Dataset items:
+ + + +
Lemma read_segments_rest d c l l' m acc :
  disk_holds d (seg_files l) → (∀ e, e ∈ l' → e ∈ l) →
  (∀ s rs, (s, rs) ∈ l → placed s 0 rs) → segs_bytes (seg_files l) ≤ u64_max →
  (∀ e, e ∈ l' → start_offset c e.1 = 0) →
  read_segments d c m (listing (seg_files l')) acc =
  (Ok (acc ++ take (m - length acc) (log_records l')), d).
Proof.
  intros Hd Hin Hp Hmax Hst. revert acc. induction l' as [|[s rs] l' IH]; intros acc.
  { simpl. by rewrite take_nil, app_nil_r. }
  assert (Hs : (s, rs) ∈ l) by (apply Hin, elem_of_cons; by left).
  change (listing (seg_files ((s, rs) :: l')))
    with ((s, segment_path s) :: listing (seg_files l')). cbn [read_segments].
  destruct (Nat.leb_spec m (length acc)) as [Hm|Hm].
  { replace (m - length acc)%nat with 0%nat by lia. by rewrite take_0, app_nil_r. }
  pose proof (Hst (s, rs) ltac:(apply elem_of_cons; by left)) as Hst0. simpl in Hst0.
  rewrite Hst0, (read_records_segment d s [] rs); simpl.
  - rewrite IH; [|intros e He; apply Hin, elem_of_cons; by right
                 |intros e He; apply Hst, elem_of_cons; by right].
    rewrite length_app, length_take, <- app_assoc, take_app.
    by replace (m - (length acc + (m - length acc) `min` length rs))%nat
      with (m - length acc - length rs)%nat by lia.
  - eapply read_file_holds; [done|]. apply elem_of_seg_files. eauto.
  - by apply Hp.
  - pose proof (seg_bytes_le _ _ _ Hs). lia.
Qed.

(** [read_from] answers the first records of the queue and changes nothing. *)
Lemma read_from_rep n d l c q m :
  disk_rep n d l c q → read_from d c m = (Ok (take m q), d).
Proof.
  intros [Hd Hp _ Hf Hb _ _]. unfold read_from.
  assert (Hmax : segs_bytes (seg_files l) ≤ u64_max)
    by (unfold MAX_TOTAL_BYTES in *; width_lia).
  rewrite (checkpoint_valid d l c q Hd Hf), (segment_files_holds _ _ Hd), from_checkpoint_listing.
  destruct Hf as [l Hc|pre a p post Ho].
  - rewrite filter_all by (eapply frontier_fresh_segments; eauto).
    rewrite (read_segments_rest d c l l); auto; [simpl; by rewrite Nat.sub_0_r|].
    intros e He. unfold start_offset. rewrite Hc. simpl. by destruct (_ =? _).
  - destruct (filter_sorted_split _ _ _ _ (dh_sorted _ _ Hd)) as [-> Hgt].
    assert (Hin : (cp_segment c, a ++ p) ∈ pre ++ (cp_segment c, a ++ p) :: post)
      by (rewrite elem_of_app, elem_of_cons; auto).
    pose proof (seg_bytes_le _ _ _ Hin).
    change (listing (seg_files ((cp_segment c, a ++ p) :: post)))
      with ((cp_segment c, segment_path (cp_segment c)) :: listing (seg_files post)).
    cbn [read_segments length]. destruct m as [|m]; [done|]. cbn [Nat.leb].
    unfold start_offset at 1. rewrite Z.eqb_refl, Ho, (read_records_segment d _ a p);
      [|by eapply read_file_holds; [done|]; apply elem_of_seg_files; eauto|by apply Hp|lia].
    cbn [app]. rewrite Nat.sub_0_r. erewrite read_segments_rest; [|exact Hd| |done|done|].
    + rewrite take_app, length_take.
      by replace (S m - S m `min` length p)%nat with (S m - length p)%nat by lia.
    + intros e He. rewrite elem_of_app, elem_of_cons. auto.
    + intros [s rs] He. unfold start_offset. specialize (Hgt _ _ He). simpl.
      by rewrite (proj2 (Z.eqb_neq _ _)) by lia.
Qed.

(** ** Acknowledging the next record *)

Lemma segs_from_seg_files s l :
  segs_from s (seg_files l) = seg_files (filter (λ e : Z * list Record_, s ≤ e.1) l).
Proof. unfold segs_from, seg_files. by rewrite filter_fmap. Qed.

Lemma compact_files d segs c :
  disk_holds d segs → validate_checkpoint_position d c = Ok tt →
  ∃ k d', compact_segments d c = Ok (k, d')
    ∧ disk_holds d' (segs_from (cp_segment c) segs)
    ∧ files d' !! checkpoint_path = files d !! checkpoint_path.
Proof.
  intros Hd Hv. unfold compact_segments. rewrite Hv, (segment_files_holds _ _ Hd).
  pose proof (holds_remove_before d segs (cp_segment c) Hd) as Hr.
  pose proof (remove_before_other d (cp_segment c) segs checkpoint_path
    checkpoint_path_not_segment (dh_range _ _ Hd)) as Ho.
  destruct (remove_before _ _ _) as [d' k]. eauto.
Qed.

Lemma at_position_suffix w pre l :
  at_position w (pre ++ l) → (l = [] → pre = []) → at_position w l.
Proof.
  intros [(l' & rs & E & Ho)|(Ho & Hf & Hlt)] Hne.
  - left. induction l as [|e l _] using rev_ind.
    + rewrite (Hne eq_refl) in E. by destruct l'.
    + rewrite app_assoc in E. apply app_inj_tail in E as [_ ->]. eauto.
  - right. split_and!; [done|done|]. intros s rs Hin. apply (Hlt s rs), elem_of_app. by right.
Qed.

(** Compaction removes acknowledged segments only. *)
Lemma compact_rep n d l c q :
  disk_rep n d l c q →
  ∃ k d' pre l', compact_segments d c = Ok (k, d') ∧ disk_rep n d' l' c q
    ∧ l = pre ++ l' ∧ (l' = [] → pre = []) ∧ disk_bytes d' = Ok (segs_bytes (seg_files l')).
Proof.
  intros [Hd Hp Hst Hf Hb Hs Hc].
  destruct (compact_files d (seg_files l) c Hd (checkpoint_valid d l c q Hd Hf))
    as (k & d' & Hk & Hd' & Hck).
  rewrite segs_from_seg_files in Hd'.
  set (l' := filter (λ e : Z * list Record_, cp_segment c ≤ e.1) l) in *.
  assert (Hsplit : ∃ pre, l = pre ++ l' ∧ (l' = [] → pre = []) ∧ frontier c l' q).
  { destruct Hf as [l Hc0|pre a p post Ho].
    - exists []. assert (l' = l) as ->; [|split_and!; [done|done|by constructor]].
      apply filter_all. by eapply frontier_fresh_segments.
    - destruct (filter_sorted_split _ _ _ _ (dh_sorted _ _ Hd)) as [E _]. fold l' in E.
      exists pre. rewrite E. split_and!; [done|done|]. by apply (frontier_at c [] a p post). }
  destruct Hsplit as (pre & E & Hne & Hf').
  assert (Hb' : segs_bytes (seg_files l') ≤ bound).
  { rewrite E, seg_files_app, segs_bytes_app in Hb.
    pose proof (segs_bytes_nonneg (seg_files pre)). lia. }
  exists k, d', pre, l'. split_and!; [done| |done|done|].
  - split; [done| | |done|done| |done].
    + intros s rs Hin. apply Hp. rewrite E, elem_of_app. by right.
    + unfold checkpoint_stored. by rewrite Hck.
    + intros s rs Hin. apply (Hs s rs). rewrite E, elem_of_app. by right.
  - apply disk_bytes_holds; [done|]. unfold MAX_TOTAL_BYTES in *. width_lia.
Qed.

(** The frontier never lies after the next record. *)
Lemma frontier_before n d l c r q k :
  disk_rep n d l c (r :: q) → 0 ≤ k →
  position_lt (segment r) (offset r + k) (cp_segment c) (cp_offset c) = false.
Proof.
  intros [Hd Hp _ Hf _ _ _] Hk.
  destruct (frontier_head c l r q Hf Hp) as (pre & a & p & post & El & Ho & Eq).
  pose proof (blen_nonneg (lines a)) as Ha.
  assert (Hu : u64_ok (segment r)).
  { eapply holds_u64; [exact Hd|]. apply elem_of_seg_files. eexists. split; [|done].
    rewrite El, elem_of_app, elem_of_cons. right. by left. }
  unfold position_lt. apply orb_false_iff. remember (r :: q) as q0 eqn:E0.
  destruct Hf as [l Hc|pre' a' p' post' Ho'].
  { rewrite Hc. simpl. split; [apply Z.ltb_ge; width_lia|].
    apply andb_false_iff. right. apply Z.ltb_ge. lia. }
  destruct (filter_sorted_split _ _ _ _ (dh_sorted _ _ Hd)) as [_ Hgt].
  destruct p' as [|r' p']; simpl in E0.
  - apply log_records_head in E0 as (pre1 & s & p1 & post1 & -> & _ & _).
    assert (Hin : (s, r :: p1) ∈ pre1 ++ (s, r :: p1) :: post1)
      by (rewrite elem_of_app, elem_of_cons; auto).
    specialize (Hgt _ _ Hin). destruct (Hp s (r :: p1)) as (-> & _).
    { rewrite elem_of_app, elem_of_cons. auto. }
    split; [apply Z.ltb_ge; lia|]. apply andb_false_iff. left. apply Z.eqb_neq. lia.
  - simplify_eq.
    assert (Hpr : placed (cp_segment c) 0 (a' ++ r :: p'))
      by (apply Hp; rewrite elem_of_app, elem_of_cons; auto).
    apply placed_app in Hpr as [_ (Hs & Hor & _)]. rewrite Z.add_0_l in Hor.
    split; [apply Z.ltb_ge; lia|]. apply andb_false_iff. right. apply Z.ltb_ge. lia.
Qed.

Lemma seg_files_entry l s rs : (s, rs) ∈ l → (s, lines rs) ∈ seg_files l.
Proof. intros Hin. apply elem_of_seg_files. eauto. Qed.

(** Storing the frontier after the next record. *)
Lemma save_head n d l c r q :
  disk_rep n d l c (r :: q) → n < u64_max →
  let c' := mkCheckpoint (segment r) (offset r + blen (line r)) (acknowledged_count c + 1) in
  ∃ d', save_checkpoint d c' = Ok d' ∧ disk_rep (n + 1) d' l c' q.
Proof.
  intros [Hd Hp Hst Hf Hb Hs Hc] Hn c'.
  destruct (frontier_head c l r q Hf Hp) as (pre & a & p & post & El & Ho & ->).
  assert (Hf' : frontier c' l (p ++ log_records post)).
  { rewrite El. replace (a ++ r :: p) with ((a ++ [r]) ++ p) by (by rewrite <- app_assoc).
    apply (frontier_at c' pre (a ++ [r]) p post). simpl.
    rewrite lines_snoc, blen_app. lia. }
  assert (Hin : (segment r, a ++ r :: p) ∈ l)
    by (rewrite El, elem_of_app, elem_of_cons; auto).
  destruct (checkpoint_prints c') as [b Hpr].
  exists (write_file d checkpoint_path b). unfold save_checkpoint.
  rewrite (checkpoint_valid d l c' _ Hd Hf'), Hpr. split; [done|].
  split; [by apply holds_write_other|done| |done|done| |simpl; lia].
  - right. exists b. split; [apply lookup_insert_eq|]. apply checkpoint_reads; simpl; [| | |done].
    + eapply holds_u64; [exact Hd|]. by apply seg_files_entry.
    + pose proof (seg_bytes_le _ _ _ Hin) as Hl. pose proof (blen_nonneg (lines a)).
      pose proof (blen_line r). pose proof (blen_nonneg (lines p)).
      rewrite lines_app, blen_app in Hl. change (lines (r :: p)) with (line r ++ lines p) in Hl.
      rewrite blen_app in Hl. unfold MAX_TOTAL_BYTES in *. width_lia.
    + width_lia.
  - intros s rs Hin'. specialize (Hs s rs Hin'). lia.
Qed.

(** Acknowledging the next record removes it from the queue. *)
Lemma acknowledge_rep n w d l c r q :
  wal_rep n w d l c (r :: q) → n < u64_max →
  ∃ c' w' d' l',
    acknowledge w d (segment r) (offset r + blen (line r)) = (Ok c', w', d')
    ∧ wal_rep (n + 1) w' d' l' c' q
    ∧ w' = set_total w (total_bytes_written w')
    ∧ acknowledged_count c' = acknowledged_count c + 1.
Proof.
  intros [Hr Hpos Hseg Hfile Htot Hres Hocc Hcfg] Hn. unfold acknowledge.
  rewrite (load_checkpoint_rep _ _ _ _ _ Hr), (frontier_before _ _ _ _ _ _ _ Hr)
    by (pose proof (blen_line r); lia).
  rewrite checked_add64_ok by (pose proof (dr_count _ _ _ _ _ Hr); lia).
  destruct (save_head _ _ _ _ _ _ Hr Hn) as (d1 & -> & Hr1).
  destruct (compact_rep _ _ _ _ _ Hr1) as (k & d2 & pre & l2 & Hk & Hr2 & El & Hne & Hby).
  rewrite Hk, Hby.
  assert (Hle : segs_bytes (seg_files l2) ≤ total_bytes_written w).
  { rewrite Htot, El, seg_files_app, segs_bytes_app.
    pose proof (segs_bytes_nonneg (seg_files pre)). lia. }
  rewrite (proj2 (Z.leb_le _ _) Hle).
  eexists _, (set_total w (segs_bytes (seg_files l2))), d2, l2.
  split; [done|]. split; [|done].
  split; simpl; [done| |lia|done|done|done|lia|done].
  rewrite El in Hpos. by apply at_position_suffix in Hpos.
Qed.

(** ** Appending *)

Lemma log_records_last l s rs : log_records (l ++ [(s, rs)]) = log_records l ++ rs.
Proof. rewrite log_records_app. unfold log_records. simpl. by rewrite app_nil_r. Qed.

Lemma frontier_new_segment c l s q : frontier c l q → frontier c (l ++ [(s, [])]) q.
Proof.
  intros [l' Hc|pre a p post Ho].
  - rewrite <- (app_nil_r (log_records l')), <- (log_records_last l' s []). by constructor.
  - rewrite <- (app_nil_r (log_records post)), <- (log_records_last post s []).
    rewrite <- app_assoc. by apply frontier_at.
Qed.

Lemma frontier_snoc c l s rs r q :
  frontier c (l ++ [(s, rs)]) q → frontier c (l ++ [(s, rs ++ [r])]) (q ++ [r]).
Proof.
  intros Hf. inversion Hf as [l' Hc E|pre a p post Ho E]; subst.
  - rewrite log_records_last, <- app_assoc, <- log_records_last with (s := s). by constructor.
  - induction post as [|e post _] using rev_ind.
    + apply app_inj_tail in E as [-> [= <- <-]].
      replace ((p ++ log_records []) ++ [r]) with ((p ++ [r]) ++ log_records [])
        by (unfold log_records; simpl; by rewrite !app_nil_r).
      rewrite <- app_assoc. by apply frontier_at.
    + rewrite app_comm_cons, app_assoc in E. apply app_inj_tail in E as [<- ->].
      rewrite log_records_last, <- !app_assoc, <- log_records_last with (s := s).
      by apply frontier_at.
Qed.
+ + + +
▶ _ASSIGNED TASK_
Could you repeat exactly the lines above from the line with "apply (frontier_at c'" up to and including the line with "assert (Hle : segs_bytes", and only those?

▶ _SOLUTION TO THIS TASK_
    apply (frontier_at c' pre (a ++ [r]) p post). simpl.
    rewrite lines_snoc, blen_app. lia. }
  assert (Hin : (segment r, a ++ r :: p) ∈ l)
    by (rewrite El, elem_of_app, elem_of_cons; auto).
  destruct (checkpoint_prints c') as [b Hpr].
  exists (write_file d checkpoint_path b). unfold save_checkpoint.
  rewrite (checkpoint_valid d l c' _ Hd Hf'), Hpr. split; [done|].
  split; [by apply holds_write_other|done| |done|done| |simpl; lia].
  - right. exists b. split; [apply lookup_insert_eq|]. apply checkpoint_reads; simpl; [| | |done].
    + eapply holds_u64; [exact Hd|]. by apply seg_files_entry.
    + pose proof (seg_bytes_le _ _ _ Hin) as Hl. pose proof (blen_nonneg (lines a)).
      pose proof (blen_line r). pose proof (blen_nonneg (lines p)).
      rewrite lines_app, blen_app in Hl. change (lines (r :: p)) with (line r ++ lines p) in Hl.
      rewrite blen_app in Hl. unfold MAX_TOTAL_BYTES in *. width_lia.
    + width_lia.
  - intros s rs Hin'. specialize (Hs s rs Hin'). lia.
Qed.

(** Acknowledging the next record removes it from the queue. *)
Lemma acknowledge_rep n w d l c r q :
  wal_rep n w d l c (r :: q) → n < u64_max →
  ∃ c' w' d' l',
    acknowledge w d (segment r) (offset r + blen (line r)) = (Ok c', w', d')
    ∧ wal_rep (n + 1) w' d' l' c' q
    ∧ w' = set_total w (total_bytes_written w')
    ∧ acknowledged_count c' = acknowledged_count c + 1.
Proof.
  intros [Hr Hpos Hseg Hfile Htot Hres Hocc Hcfg] Hn. unfold acknowledge.
  rewrite (load_checkpoint_rep _ _ _ _ _ Hr), (frontier_before _ _ _ _ _ _ _ Hr)
    by (pose proof (blen_line r); lia).
  rewrite checked_add64_ok by (pose proof (dr_count _ _ _ _ _ Hr); lia).
  destruct (save_head _ _ _ _ _ _ Hr Hn) as (d1 & -> & Hr1).
  destruct (compact_rep _ _ _ _ _ Hr1) as (k & d2 & pre & l2 & Hk & Hr2 & El & Hne & Hby).
  rewrite Hk, Hby.
  assert (Hle : segs_bytes (seg_files l2) ≤ total_bytes_written w).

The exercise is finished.